- Exercise objective: Only a number is wanted here: the count of lines in the data below where the string "Hown" occurs.

- Data listing:
(** C4.  For a form [validateInputs] accepts, with as many funds chosen
    as the number-of-funds select says, and a positive finite starting
    pot.  [simulateDecumulation] returns once it is allowed the months
    its test admits, and in its result every balance recorded for a fund
    after the first, in a month [m] with
    [retirementAge + Math.floor(m / 12)] at or above the switch age, is
    zero; these months are all the months from the first of them.  At
    every state the loop reaches, the month writes down, for each fund,
    the pot it ends with; in a month at or above the switch age every
    pot after the first ends at zero; and when a pot after the first
    still holds something after the consolidation, the sweep adds all of
    them to the first pot in one step, sets each to 0 and sets every
    moved flag. *)
Theorem later_funds_empty_from_switch_age (fd : formData) (sp : Q) :
  validated fd ->
  In (numFunds fd) numFundsOptions ->
  parseInt (numFunds fd) = ofNat (length (funds fd)) ->
  0 < sp ->
  let n := length (funds fd) in
  let p := planOf fd n in
  let v0 := initialVars fd (Fin sp) n (n - 1) in
  (exists res,
     (forall fuel, (wholeBelow (planMaxMonths p) <= fuel)%nat ->
        simulateDecumulation fuel fd (Some (Fin sp)) = Ok res)
     /\ forall (i : nat) (series : list number) (m : nat) (x : number),
          (1 <= i)%nat ->
          fundSeries res !! i = Some series ->
          series !! m = Some x ->
          nge (ageAt p m) (planSwitchAge p) = true ->
          isZero x
          /\ forall m', (m <= m')%nat ->
                        nge (ageAt p m') (planSwitchAge p) = true)
  /\ forall v,
       reachable p v0 v ->
       fundBalances (record p v)
       = imap (fun i series => series ++ [numAt (pots (record p v)) i])
           (fundBalances v)
       /\ Forall (fun series => length series = S (months v))
            (fundBalances (record p v))
       /\ (nge (ageAt p (months v)) (planSwitchAge p) = true ->
           (forall i, (1 <= i < n)%nat ->
              isZero (numAt (pots (record p v)) i))
           /\ (existsb isPositive (drop 1 (fst (potsConsolidated p v)))
               = true ->
               numAt (pots (record p v)) 0
               = nadd (numAt (fst (potsConsolidated p v)) 0)
                   (sum (drop 1 (fst (potsConsolidated p v))))
               /\ (forall i, (1 <= i < n)%nat ->
                     numAt (pots (record p v)) i = Fin 0)
               /\ movedFunds (record p v) = replicate (n - 1) true)).
Proof.
  intros Hv Hsel Hfunds Hsp n p v0.
  pose proof (validated_accepted fd Hv) as Hacc.
  destruct (numFunds_option fd Hsel) as (n' & Hn & Hpn & Hc1 & Hc2).
  assert (n' = n) as Hnl.
  { rewrite Hpn in Hfunds. unfold ofNat, ofZ, inject_Z in Hfunds.
    injection Hfunds as Hfunds. unfold n. lia. }
  subst n'.
  assert (planOk p) as Hp by (apply planOf_ok; [exact Hacc|fold n; lia]).
  assert (tracked p v0) as Ht0.
  { apply initial_tracked; trivial. lia. }
  split.
  - destruct (monthLoop_ends p (planOf_maxMonths fd _)
                (wholeBelow (planMaxMonths p)) v0)
      as (v' & k & Hloop & _ & _ & _).
    { simpl. lia. }
    { simpl. lia. }
    { apply initial_recorded. }
    exists (resultOf v'). split.
    + intros fuel Hfuel. unfold simulateDecumulation.
      rewrite (usable_positive sp Hsp), Hc1, Hc2.
      cbn [mbind outcome_bind default]. unfold id. fold p. fold v0.
      rewrite (Hloop fuel Hfuel). reflexivity.
    + assert (sweptFrom p (fundBalances v')) as Hsw.
      2: { intros i series m x Hi Hseries Hm Hage. split.
           - exact (Hsw i series m x Hi Hseries Hm Hage).
           - intros m' Hle. exact (ageAt_mono p m m' Hle Hage). }
      destruct (monthLoop_final p v0 _ v0 v' (reach_start p v0)
                  (Hloop _ (Nat.le_refl _)))
        as [[Hr _]|(u & Hr & Hrun & Hm)].
      * apply (tr_swept p v' (reachable_tracked p v0 v' Hp Ht0 Hr)).
      * replace v' with (fst (month p u)) by (rewrite Hm; reflexivity).
        rewrite month_fundBalances. apply record_swept; trivial.
        apply (reachable_tracked p v0 u Hp Ht0 Hr).
  - intros v Hr.
    destruct (reachable_tracked p v0 v Hp Ht0 Hr) as [Hok Hlen Hage _].
    destruct (potsConsolidated_ok p v Hp Hok) as [_ Hcl].
    pose proof (reachable_moved_length p v0 v Hr) as Hml.
    cbn [v0 movedFunds initialVars] in Hml.
    rewrite length_replicate in Hml.
    split; [rewrite record_fundBalances, record_pots; reflexivity|].
    split.
    { rewrite record_fundBalances. apply imap_push_length. exact Hlen. }
    intros Hswitch. rewrite <- Hage in Hswitch. split.
    + intros i Hi. rewrite record_pots.
      apply potsAfter_swept; trivial.
    + intros Hsome.
      rewrite record_pots, record_movedFunds,
        (potsAfter_sweep p v Hswitch Hsome), Hml.
      cbn [fst snd]. split; [|split; [|reflexivity]].
      * apply sweep_first_pot. rewrite Hcl. cbn [p planFunds planOf]. lia.
      * intros i Hi. apply sweep_zero; [lia|].
        rewrite Hcl. cbn [p planFunds planOf]. lia.
Qed.
(** The two sample recipes, once their lines are costed. *)
Lemma recompute_is_idempotent_witness :
  exists db1,
    action_recompute_costs
      (_compute_cost Sample.convert Sample.db [1; 2; 3]) [1; 2; 1]
    = Ok (db1, true)
    /\ _compute_costs db1 [1; 2; 1] = Ok db1
    /\ action_recompute_costs db1 [1; 2; 1] = Ok (db1, true).
Proof.
  eexists. split; [vm_compute; reflexivity|].
  apply (recompute_is_idempotent
           (_compute_cost Sample.convert Sample.db [1; 2; 3])).
  vm_compute. reflexivity.
Defined.

(** ** The lines, then the recipes *)

Section Host.
Variable _compute_quantity : Uom.t -> float -> Uom.t -> option float.

Lemma _compute_cost_step db j :
  let db1 :=
    match browse (recipe_recipe_line db) j with
    | Some line =>
        set_recipe_recipe_line
          (write (recipe_recipe_line db) j
             (RecipeLine.set_cost (line_cost _compute_quantity db line)))
          db
    | None => db
    end in
  same_inputs db db1
  /\ ir_config_parameter db1 = ir_config_parameter db
  /\ ir_model_data db1 = ir_model_data db
  /\ res_partner db1 = res_partner db
  /\ recipe_ingredient_category db1 = recipe_ingredient_category db
  /\ map entries (recipe_recipe_line db1)
     = map entries (recipe_recipe_line db)
  /\ forall i, i <> j ->
       browse (recipe_recipe_line db1) i = browse (recipe_recipe_line db) i.
Proof.
  simpl. destruct (browse (recipe_recipe_line db) j) as [line|]; [|done].
  simpl. repeat (split; [done|]). split.
  - unfold write. rewrite map_map. apply map_ext. intros l.
    by destruct (id_of l =? j).
  - intros i Hne. by apply browse_write_other.
Qed.

(** [_compute_cost] assigns nothing but the cost of the lines of the
    recordset. *)
Lemma _compute_cost_frame self : forall db,
  let db' := _compute_cost _compute_quantity db self in
  same_inputs db db'
  /\ ir_config_parameter db' = ir_config_parameter db
  /\ ir_model_data db' = ir_model_data db
  /\ res_partner db' = res_partner db
  /\ recipe_ingredient_category db' = recipe_ingredient_category db
  /\ map entries (recipe_recipe_line db')
     = map entries (recipe_recipe_line db)
  /\ forall i, ~ In i self ->
       browse (recipe_recipe_line db') i = browse (recipe_recipe_line db) i.
Proof.
  induction self as [|j self IH]; intros db; [done|].
  rewrite _compute_cost_cons.
  destruct (_compute_cost_step db j)
    as ((H1 & H2 & H3) & H4 & H5 & H6 & H7 & H8 & H9).
  match goal with
  | |- context [_compute_cost _ ?d self] =>
      destruct (IH d) as ((I1 & I2 & I3) & I4 & I5 & I6 & I7 & I8 & I9)
  end.
  simpl. split; [repeat split; congruence|].
  repeat (split; [congruence|]).
  intros i Hni. rewrite I9 by (intros Hi; apply Hni; by right).
  apply H9. intros ->. apply Hni. by left.
Qed.



End Host.

(** X15. [_compute_cost] assigns the cost of the lines of its recordset and
    nothing else: the other tables and the configuration are as before,
    the table of lines holds the same lines in the same order with every
    field but [cost] as before, and the lines outside the recordset keep
    their cost too. *)
Theorem line_costs_touch_only_costs
    (_compute_quantity : Uom.t -> float -> Uom.t -> option float)
    (db : database) (self : list Z) :
  let db' := _compute_cost _compute_quantity db self in
  (recipe_ingredient db' = recipe_ingredient db
   /\ uom_uom db' = uom_uom db
   /\ recipe_recipe db' = recipe_recipe db)
  /\ ir_config_parameter db' = ir_config_parameter db
  /\ ir_model_data db' = ir_model_data db
  /\ res_partner db' = res_partner db
  /\ recipe_ingredient_category db' = recipe_ingredient_category db
  /\ map entries (recipe_recipe_line db')
     = map entries (recipe_recipe_line db)
  /\ forall i, ~ In i self ->
       browse (recipe_recipe_line db') i = browse (recipe_recipe_line db) i.
Proof. exact (_compute_cost_frame _compute_quantity self db). Qed.



End RecomputeFacts.
Definition st_insert (s : DiffSt) (bElm aElm : option Fiber) : DiffSt :=
  mkDiffSt (aCh s) (bCh s) (aHead s) (bHead s + 1) (aTail s) (bTail s)
           (aMap s) (bMap s) (temp s)
           (actions s ++ [mkAction (INSERT tg) bElm aElm]) (dlog s).

(** One turn of the loop of step 4. *)
Definition mid_step (s : DiffSt) : Res DiffSt :=
  let aElm := idx (aCh s) (aHead s) in
  let bElm := idx (bCh s) (bHead s) in
  match aElm with
  | Some None =>
      Ok (mkDiffSt (aCh s) (bCh s) (aHead s + 1) (bHead s) (aTail s)
                   (bTail s) (aMap s) (bMap s) (temp s) (actions s) (dlog s))
  | _ =>
      if bTail s + 1 <=? bHead s then
        match aElm with
        | Some (Some a) => st_remove s a
        | _ => Throw
        end
      else if aTail s + 1 <=? aHead s then
        Ok (st_insert s bElm (default None aElm))
      else
        match aElm, bElm with
        | Some (Some a), Some b =>
            if same a b then
              Ok (mkDiffSt (aCh s) (set_idx (bCh s) (bHead s) (clone a b))
                           (aHead s + 1) (bHead s + 1) (aTail s) (bTail s)
                           (aMap s) (bMap s) (temp s)
                           (actions s ++ [update_action]) (dlog s))
            else
              let foundB := map_get (bMap s) (key a) in
              let foundA := map_get (aMap s) (key b) in
              if is_nullish foundB then st_remove s a
              else if is_nullish foundA then
                Ok (st_insert s bElm (Some a))
              else
                match foundA with
                | FIdx i =>
                    match idx (aCh s) i with
                    | Some (Some m) =>
                        Ok (mkDiffSt (set_idx (aCh s) i None)
                              (set_idx (bCh s) (bHead s) (clone m b))
                              (aHead s) (bHead s + 1) (aTail s) (bTail s)
                              (aMap s) (bMap s) (temp s)
                              (actions s
                                 ++ [mkAction (MOVE tg) (Some m) (Some a)])
                              (dlog s))
                    | _ => Throw
                    end
                | _ => Throw
                end
        | _, _ => Throw
        end
  end.
(** X15. When the category view answers with the redirect to the list, it
    was a POST of a logged-in user, the tasks and the categories stored
    before are unchanged, and one category is added under a key not in
    use: its owner is the user of the request and its name the cleaned
    submitted name.  Submitted values under other names, such as an
    owner, change nothing of what the view does. *)
Theorem category_create_stamps_owner (request : HttpRequest) (w w' : World) :
  category_create request w = (inr (redirect "task-list"), w') →
  Task_objects w' = Task_objects w ∧
  (∀ k c, Category_objects w !! k = Some c → Category_objects w' !! k = Some c) ∧
  (∃ k c,
     Category_objects w !! k = None ∧
     Category_objects w' = <[k := c]> (Category_objects w) ∧
     request_user request = Some (category_user c) ∧
     method request = POST_method ∧
     clean_name (POST request !! "name") = Some (category_name c)) ∧
  (∀ key value, key ≠ "name" →
     category_create (with_POST request (<[key := value]> (POST request))) w =
     category_create request w).
Proof.
  intros Hrun.
  apply category_create_created in Hrun as (u & name & Hu & Hm & Hname & ->).
  pose proof (next_pk_fresh (Category_objects w)) as Hfresh. simpl.
  repeat split.
  - intros k c Hc. rewrite lookup_insert_ne; [done | congruence].
  - by exists (next_pk (Category_objects w)), (mkCategory name u).
  - intros key value Hkey.
    rewrite (category_create_run _ u), (category_create_run request u) by done.
    simpl. by rewrite lookup_insert_ne.
Qed.

(** X16. The category a user creates is among the categories the list view
    shows to that user and is accepted by the task form of that user;
    the task form of any other user rejects its key. *)
Theorem created_category_selectable (request : HttpRequest) (u : Z)
    (w w' : World) :
  request_user request = Some u →
  category_create request w = (inr (redirect "task-list"), w') →
  ∃ k c,
    Category_objects w !! k = None ∧
    category_user c = u ∧
    Category_filter_user (Category_objects w') u !! k = Some c ∧
    (∀ s, to_pk s = Some k →
       clean_category (TaskForm_category_queryset (Some u) (Category_objects w'))
                      (Some s) = Some (Some k) ∧
       ∀ v, v ≠ u →
         clean_category
           (TaskForm_category_queryset (Some v) (Category_objects w'))
           (Some s) = None).
Proof.
  intros Hu Hrun.
  apply category_create_created in Hrun as (u' & name & Hu' & Hm & Hname & ->).
  assert (u' = u) as -> by congruence.
  exists (next_pk (Category_objects w)), (mkCategory name u). simpl.
  assert (Hown : Category_filter_user
                   (<[next_pk (Category_objects w) := mkCategory name u]>
                      (Category_objects w)) u
                 !! next_pk (Category_objects w) = Some (mkCategory name u)).
  { unfold Category_filter_user. apply map_lookup_filter_Some.
    by rewrite lookup_insert_eq. }
  split; [apply next_pk_fresh |]. split; [done |]. split; [done |].
  intros s Hs. split.
  - unfold clean_category. destruct (truthy s) eqn:Htruthy.
    + by rewrite Hs, Hown.
    + apply truthy_false in Htruthy as ->. rewrite to_pk_empty in Hs. done.
  - intros v Hv.
    apply (clean_category_foreign v _ s (next_pk (Category_objects w))
             (mkCategory name u)); [done | apply lookup_insert_eq | done].
Qed.
(** * jal-kicad-pcm: the index builder and the resource packer

    A shallow embedding of [scripts/build_index.py] and of the entry point of
    [scripts/update_resources.py], with the properties of the release
    scanner, the tolerant manifest loader, the mirror importer, the index
    writer and the packer's top-level guard.

    Conventions.  A Python [str] is a [string]; its characters are the code
    points below 256.  A value produced by [json.loads] is a [json].  A
    Python [dict] is an association list in insertion order.  A call that may
    raise returns a [result].

    Part III covers more of the code: the reader of archives and the loop of
    [main] in [scripts/build_index.py], the calls of the packer into the
    file system, the README generator [scripts/update_readme.py] (whose
    texts are lists of code points) and the configuration editor
    [scripts/manage_repos.py]. *)

From Stdlib Require Import List String Ascii ZArith NArith Bool Lia Arith.
From Stdlib Require Import Sorted Permutation.
From Stdlib Require OrderedTypeEx DecimalString.
Import ListNotations.
Open Scope string_scope.

Set Implicit Arguments.
Set Warnings "-register-all".

(* ================================================================== *)
(** * Part I.  Definitions                                             *)
(* ================================================================== *)

(** ** Characters and strings *)

Definition ch_tab : ascii := "009"%char.
Definition ch_nl  : ascii := "010"%char.
Definition ch_vt  : ascii := "011"%char.
Definition ch_ff  : ascii := "012"%char.
Definition ch_cr  : ascii := "013"%char.
Definition ch_backslash : ascii := "\"%char.
Definition ch_quote : ascii := "034"%char.

Definition chr_in (c : ascii) (set : string) : bool :=
  existsb (Ascii.eqb c) (list_ascii_of_string set).

Definition between (lo hi c : ascii) : bool :=
  (Ascii.leb lo c && Ascii.leb c hi)%bool.

Definition is_digit (c : ascii) : bool := between "0" "9" c.

Definition is_ascii_alnum (c : ascii) : bool :=
  (is_digit c || between "a" "z" c || between "A" "Z" c)%bool.

(** Whether [s] starts with the character [x]. *)
Definition head_is (x : ascii) (s : string) : bool :=
  match s with
  | String c _ => Ascii.eqb c x
  | EmptyString => false
  end.

(** [str.replace(old, new)]: the occurrences of [old] are found from the
    left and do not overlap.  [skip] counts the characters of an occurrence
    still to be dropped. *)
Fixpoint replace_from (skip : nat) (old new s : string) : string :=
  match s with
  | EmptyString => EmptyString
  | String c r =>
      match skip with
      | S k => replace_from k old new r
      | O =>
          if prefix old s
          then new ++ replace_from (String.length old - 1) old new r
          else String c (replace_from 0 old new r)
      end
  end.

Fixpoint intersperse_str (new s : string) : string :=
  match s with
  | EmptyString => new
  | String c r => new ++ String c (intersperse_str new r)
  end.

Definition str_replace (old new s : string) : string :=
  match old with
  | EmptyString => intersperse_str new s
  | _ => replace_from 0 old new s
  end.

(** ** The glob of a release-scan source, as a regular expression *)

(** [re.escape]: the characters of [re._special_chars_map] get a backslash. *)
Definition re_special (c : ascii) : bool :=
  (chr_in c "()[]{}?*+-|^$\.&~# "
   || Ascii.eqb c ch_tab || Ascii.eqb c ch_nl || Ascii.eqb c ch_cr
   || Ascii.eqb c ch_vt || Ascii.eqb c ch_ff)%bool.

Fixpoint re_escape (s : string) : string :=
  match s with
  | EmptyString => EmptyString
  | String c r =>
      if re_special c
      then String ch_backslash (String c (re_escape r))
      else String c (re_escape r)
  end.

(** The fragment of [re] patterns that the scanner can produce: characters,
    [.], [^], [$] and a postfix [*] on a one-character matcher. *)
Inductive rx_class : Type :=
| RxChar (c : ascii)
| RxDot.

Inductive rx_item : Type :=
| RxOne (k : rx_class)
| RxStar (k : rx_class)
| RxBol
| RxEol.

Definition regex : Type := list rx_item.

Inductive rx_token : Type :=
| TClass (k : rx_class)
| TStar
| TBol
| TEol.

(** Lexing: a backslash before a non-alphanumeric character makes it a
    literal; the other escapes and the other operators lie outside the
    fragment ([None]). *)
Fixpoint rx_tokens (s : string) : option (list rx_token) :=
  match s with
  | EmptyString => Some []
  | String c r =>
      if Ascii.eqb c ch_backslash then
        match r with
        | EmptyString => None
        | String d r' =>
            if is_ascii_alnum d then None
            else option_map (cons (TClass (RxChar d))) (rx_tokens r')
        end
      else if Ascii.eqb c "." then option_map (cons (TClass RxDot)) (rx_tokens r)
      else if Ascii.eqb c "*" then option_map (cons TStar) (rx_tokens r)
      else if Ascii.eqb c "^" then option_map (cons TBol) (rx_tokens r)
      else if Ascii.eqb c "$" then option_map (cons TEol) (rx_tokens r)
      else if chr_in c "+?{}()[]|" then None
      else option_map (cons (TClass (RxChar c))) (rx_tokens r)
  end.

(** Parsing: a [*] binds to the one-character matcher before it; a [*] with
    nothing to repeat is an error. *)
Fixpoint rx_items (ts : list rx_token) : option regex :=
  match ts with
  | [] => Some []
  | TClass k :: TStar :: r => option_map (cons (RxStar k)) (rx_items r)
  | TClass k :: r => option_map (cons (RxOne k)) (rx_items r)
  | TBol :: r => option_map (cons RxBol) (rx_items r)
  | TEol :: r => option_map (cons RxEol) (rx_items r)
  | TStar :: _ => None
  end.

Definition re_compile (s : string) : option regex :=
  match rx_tokens s with
  | Some ts => rx_items ts
  | None => None
  end.

(** Without [re.DOTALL], [.] is any character but the newline. *)
Definition class_accepts (k : rx_class) (c : ascii) : bool :=
  match k with
  | RxChar d => Ascii.eqb c d
  | RxDot => negb (Ascii.eqb c ch_nl)
  end.

(** Without [re.MULTILINE], [$] holds at the end of the string and just
    before a newline that ends the string. *)
Definition at_dollar (s : string) : bool :=
  match s with
  | EmptyString => true
  | String c EmptyString => Ascii.eqb c ch_nl
  | _ => false
  end.

(** Backtracking search: [rx_run r bol s] says whether some prefix of [s]
    matches [r], [bol] telling whether [s] starts the subject string. *)
Fixpoint rx_run (r : regex) : bool -> string -> bool :=
  match r with
  | [] => fun _ _ => true
  | RxBol :: r' => fun bol s => (bol && rx_run r' bol s)%bool
  | RxEol :: r' => fun bol s => (at_dollar s && rx_run r' bol s)%bool
  | RxOne k :: r' => fun _ s =>
      match s with
      | EmptyString => false
      | String c s' => (class_accepts k c && rx_run r' false s')%bool
      end
  | RxStar k :: r' =>
      fix star (bol : bool) (s : string) {struct s} : bool :=
        (rx_run r' bol s
         || match s with
            | EmptyString => false
            | String c s' => (class_accepts k c && star false s')%bool
            end)%bool
  end.

(** [Pattern.match(name)]: a match that starts at the first character. *)
Definition rx_match (r : regex) (name : string) : bool := rx_run r true name.

(** [build_from_release_scan], the line that builds [rx]. *)
Definition glob_regex_source (glob_pat : string) : string :=
  "^" ++ str_replace "\?" "." (str_replace "\*" ".*" (re_escape glob_pat)) ++ "$".

Definition glob_rx (glob_pat : string) : option regex :=
  re_compile (glob_regex_source glob_pat).

(** The scanner's test [rx.match(name)]; [None] when [re.compile] rejects. *)
Definition asset_name_matches (glob_pat name : string) : option bool :=
  option_map (fun r => rx_match r name) (glob_rx glob_pat).

(** Shell-glob matching with [*] and [?] only, as the specification words
    it: [*] is any run of characters, [?] any single character, every other
    character stands for itself. *)
Fixpoint glob_match (p : string) : string -> bool :=
  match p with
  | EmptyString => fun f => match f with EmptyString => true | _ => false end
  | String c p' =>
      if Ascii.eqb c "*" then
        fix star (f : string) {struct f} : bool :=
          (glob_match p' f
           || match f with
              | EmptyString => false
              | String _ f' => star f'
              end)%bool
      else if Ascii.eqb c "?" then
        fun f => match f with
                 | EmptyString => false
                 | String _ f' => glob_match p' f'
                 end
      else
        fun f => match f with
                 | EmptyString => false
                 | String x f' => (Ascii.eqb x c && glob_match p' f')%bool
                 end
  end.

Fixpoint has_newline (s : string) : bool :=
  match s with
  | EmptyString => false
  | String c r => (Ascii.eqb c ch_nl || has_newline r)%bool
  end.
Definition attribute_values (attr : gmap string pyval) : option (list string) :=
  match attr !! "Values" with
  | Some (PList l) => strings_of l
  | _ => None
  end.

(** The key under which the attributes part stores an entry, if it stores
    it. *)
Definition attribute_key (attr : gmap string pyval) : option string :=
  name ← attribute_name attr;
  values ← attribute_values attr;
  if negb (String.eqb name "") && negb (bool_decide (values = []))
  then Some ("attr_" +:+ str_replace "-" "_" (py_lower name))
  else None.

(** ** The texts that a group can capture *)

(** The loop of [match_here] for one quantified class: [n] characters taken so
    far, [p'] the tokens that follow. *)
Definition rep_of (cc : cclass) (lo : nat) (hi : option nat) (p' : list tok)
    : string -> nat -> capture -> option capture :=
  fix rep (s : string) (n : nat) (st : capture) {struct s} : option capture :=
    let stop := if (lo <=? n)%nat then match_here p' s st else None in
    match s with
    | EmptyString => stop
    | String c s' =>
        if cclass_matches cc c && below n hi
        then match rep s' (S n) (cap_push c st) with
             | Some r => Some r
             | None => stop
             end
        else stop
    end.

Fixpoint push_all (seg : string) (st : capture) : capture :=
  match seg with
  | EmptyString => st
  | String c seg' => push_all seg' (cap_push c st)
  end.

Fixpoint all_match (cc : cclass) (seg : string) : bool :=
  match seg with
  | EmptyString => true
  | String c seg' => cclass_matches cc c && all_match cc seg'
  end.

Definition outside_group (t : tok) : bool :=
  match t with TOpen | TClose => false | _ => true end.

(** The quantified classes between the parentheses of a pattern with one
    group. *)
Fixpoint group_body (p : list tok) : option (list tok) :=
  match p with
  | TRep cc lo hi :: p' => g ← group_body p'; Some (TRep cc lo hi :: g)
  | TClose :: p' => if forallb outside_group p' then Some [] else None
  | _ => None
  end.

- Your response: 2